Archive for the ‘Zoe Muth’ Tag

Amanda Anne Platt & the Honeycutters- review   1 comment

Amanda Anne Platt & the Honeycutters
Amanda Anne Platt & the Honeycutters
Organic Records

By Donald Teplyske

AMANDA-ANNE-PLATT-HONEYCUTTERS-ON-WALLHaving recorded four impressive albums as The Honeycutters, including the masterpiece that was 2016’s On The Ropes, Asheville, NC’s outstanding roots outfit has re-branded themselves as Amanda Anne Platt & the Honeycutters.

Featuring the consistent Honeycutters line-up of Matthew Smith (pedal steel and electric guitar), Rick Cooper (bass), Josh Milligan (drums and percussion), and Platt (lead and harmony vocals and acoustic guitar), with the addition of Evan Martin (keyboard including Hammond B3), the group’s approach to music has continued to evolve, becoming increasingly mainstream while retaining the appealing and authentic qualities that have made them one of the most satisfying Americana outfits recording.

Platt is a strong songwriter and an impressive and memorable vocalist. She has that important capability to write in a variety of voices, making each genuine and authentic to the experiences conveyed.

Again co-produced with roots and bluegrass veteran Tim Surrett, Platt gently establishes the group as a vehicle under her control launching into “Birthday Song” as the self-titled album’s lead track, a song that brings to the fore Platt’s command of writing, singing, and song arrangement. Deceptively languid in atmosphere, and sounding like no one as much as Natalie Maines, the introspective Appalachian honky tonk singer observes that with the passage of years and the compounding of commitments, “some days the answers just get farther.” Similarly, one observes initial forays toward adulthood with “Late Summer’s Child.” The group could do worse than to seek inspiration from the likes of the Dixie Chicks.

One of the most acutely realized examples of country-based Americana recently released, Amanda Anne Platt & the Honeycutters comes in at a generous 54-minutes, and doesn’t waver in focus or intensity. Utilizing a focus on lyrical rhythm similarly to Zoe Muth’s modern classic “If I Can’t Trust You With A Quarter,” “The Guitar Case,” with an impressive guitar and keys instrumental foundation, finds our road warrior focusing on the positives of the chosen life. Platt doesn’t take the easy way and bask on the weary harshness of life, preferring to find positives when possible. A relationship has crumbled amicably within “The Road,” and “Diamonds in the Rough” looks at various observed circumstances through warmly colored lenses.

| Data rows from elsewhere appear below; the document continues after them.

(** A new segment file is one more. *)
Lemma create_active_folder name F :
  is_segment_name name →
  hoare (λ w, w_folder w = (RootDir, F)) (create_active_segment_file name)
    (λ r w, ∃ F', w_folder w = (RootDir, F') ∧ (is_ok r = true → sizeN F' = sizeN F + 1)).
Proof.
  intros Hn. unfold create_active_segment_file.
  apply (hoare_bind _ _ (λ _ w, ∃ F', w_folder w = (RootDir, F') ∧ sizeN F' = sizeN F + 1)).
  - intros [fs m] Hw. unfold w_call, zoom, fs_open. cbn [w_fs].
    match goal with |- context [call ?op] => set (prog := op) end.
    destruct (call_cases prog fs) as (f & [E|E]); rewrite E; [by exists F|].
    injection Hw as Hr HF. unfold prog, in_dir, mbind, M_bind, get_state. cbn [w_fs fs_root set_faults]. rewrite Hr.
    change (fs_entries (set_faults f fs)) with (fs_entries fs). destruct (fs_entries fs !! name) as [e|] eqn:Ee.
    + exists F. cbn [opt_create_new create_active_options]. split; [|done]. unfold w_folder, folder. cbn. by rewrite Hr, <-HF.
    + cbn [opt_create_new opt_create create_active_options orb].
      exists (<[name := EntryFile (fs_next_inode fs)]> F). split.
      * unfold w_folder, folder, segment_files. cbn. rewrite map_filter_insert_True by done. by rewrite Hr, <-HF.
      * unfold sizeN. rewrite map_size_insert_None; [lia|]. rewrite <-HF. by apply map_lookup_filter_None_2; left.
  - intros file. intros w (F' & HF & Hs).
    assert (Hq : quiet w_folder (r ← with_file_kept file (file_write_all SEGMENT_FORMAT_MAGIC); mret r.2)).
    { apply quiet_bind; [|intros a; apply quiet_ret]. apply folder_with_file, quiet_bind; [apply folder_write_all|].
      intros []. solve_quiet. }
    pose proof (Hq _ w HF) as H. match type of Hq with quiet _ ?m => destruct (m w) as [r w'] end. by exists F'.
Qed.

Consistently across the album, The Honeycutters demonstrate their ability to ideally frame songs to complement Platt. As she’s the group’s songwriter, this is obviously by design but that doesn’t detract from its effectiveness. Intriguing and timely progressions of notes highlight songs at just the right moment, as when Platt is contemplating the last five years of a relationship (“Brand New Start”) and with a bit of Don Rich-inspired flavor on “The Things We Call Home.”

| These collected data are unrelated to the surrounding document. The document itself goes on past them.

(** [C37] A restart does not make durable what the process before it left.
    A writer is opened on a segment that is there (with its header) by a process
    that has written nothing yet.  Then its [sync] succeeds and does nothing: a
    crash of the system may leave exactly what it could leave before the segment
    was opened, so that records which the earlier process wrote without a sync,
    and which loading returns, may be lost.  And after any number of appends that
    stay in that segment, and a sync, whatever calls fail, every version of the
    directory that a crash could leave before may still be left; so if the
    earlier process died before it synced the name of the segment, the segment
    may be lost with the records that were synced in it. *)
Theorem sync_skips_what_a_process_left `{Noraft} fs m active max_len i w w1 :
  (fs_exists (file_name active) fs).1 = Ok true → fs_entries fs !! file_name active = Some (EntryFile i) →
  data_of i fs ≠ [] → unsynced_records m = 0 → unsynced_bytes m = 0 →
  segment_writer_open active max_len (mkWorld fs m) = (Ok w, w1) →
  writer_sync (mkWriterState w1 w) = (Ok (), mkWriterState w1 w) ∧
  (∀ fs', crash (w_fs w1) fs' ↔ crash fs fs') ∧
  ∀ records, let '(_, ws) := (append_records records ;; writer_sync) (mkWriterState w1 w) in
    active_segment (ws_writer ws) = active →
    ∀ entries, entries ∈ dir_versions fs → ∃ fs', crash (w_fs (ws_world ws)) fs' ∧ fs_entries fs' = entries.
Proof.
  intros Hex Hi Hd Hur Hub Hopen. destruct (open_existing _ _ _ _ _ _ _ Hex Hi Hd Hopen) as (Hc & Hp & Ha).
  split; [|split; [intros fs'; by apply crash_clear|]].
  - apply pair_equal_spec in Hp as [Hp1 Hp2]. unfold writer_sync.
    set (ws := mkWriterState w1 w). rewrite (bind_ok get_state _ ws ws ws) by done. cbv zeta. cbn [ws ws_world].
    by rewrite Hp1, Hp2, Hur, Hub.
  - intros records. assert (Hk : keeps (held_back (dir_versions fs) (segment_id active)) (append_records records ;; writer_sync)).
    { apply keeps_bind; [apply append_records_held_back|]. intros []. apply sync_held_back. }
    assert (Hstart : held_back (dir_versions fs) (segment_id active) (mkWriterState w1 w)).
    { right. cbn. rewrite Ha. split; [done|]. change (dir_versions fs ⊆ dir_versions (clear (w_fs w1))). by rewrite Hc. }
    specialize (Hk _ Hstart). destruct ((append_records records ;; writer_sync) (mkWriterState w1 w)) as [r ws]. intros Hact entries He.
    destruct Hk as [Hlt|[_ Hv]]; [rewrite Hact in Hlt; lia|].
    exists (crashed_to entries (w_fs (ws_world ws))). split; [|done]. by apply crashed_to_crash, Hv.
Qed.

(** ** A restart in the middle of a rotation *)

#[local] Existing Instance ListLog.instance.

Another welcome offering from Amanda Anne Platt and her group; as always true, country music is in fine hands.


Zoe Muth & the Lost High Rollers- Old Gold   Leave a comment

My review of Zoe Muth’s new EP Old Gold has been posted to the Lonesome Road Review.

A covers disc, Muth performs one original among songs from the McGarrigles, Dock Boggs, Janis Joplin, John Prine, and Charlie Feathers. A good listen worth seeking out.

Thanks for visiting Fervor Coulee. Donald

Zoe Muth & the Lost High Rollers
Old Gold
Signature Sound
4 stars (out of 5)

By Donald Teplyske

Through the efforts of an area radio host, I’ve been following the music and career of Seattle’s Zoe Muth for a couple years. Favourably reminiscent of early Emmylou, Muth also has elements of Iris DeMent and Kelly Hogan in her voice, as well as Heather Myles, minus a bit of the tonk.

I fall in love with voices easily if infrequently. That means I’m selective in what I truly embrace, but once I’m in, I’m in. That’s how I’ve felt about Muth since day one, and nothing I’ve heard since has caused me to reconsider that position.

First came the eponymous album of 2009 or thereabouts. Songs like “You Only Believe Me
When I’m Lying,” as strong a career kick-off as one could hope for, and the more evocative “The Last Bus” with its tale of a guy who hasn’t really thought out the next step, only that it isn’t going to be taken in Harlan, served as solid foundations for a career that has slowly built momentum.

Last year’s Starlight Hotel had a bit more of the south mixed into its mood, but maintained the presence of the steel guitar. Muth’s voice only gained from the assurance that comes from having a bit of success, however that is measured. The album sported one of the finest song titles a High Fidelity fan could ask for: “If I Can’t Trust You With a Quarter (How Can I Trust You With My Heart)”; that the song lived up to the billing was entirely a bonus: “When I heard that jukebox start / I knew that Cupid’s dart had missed its mark.” As the second product, the album may have been unfairly taken for granted, not given the due granted of its predecessor.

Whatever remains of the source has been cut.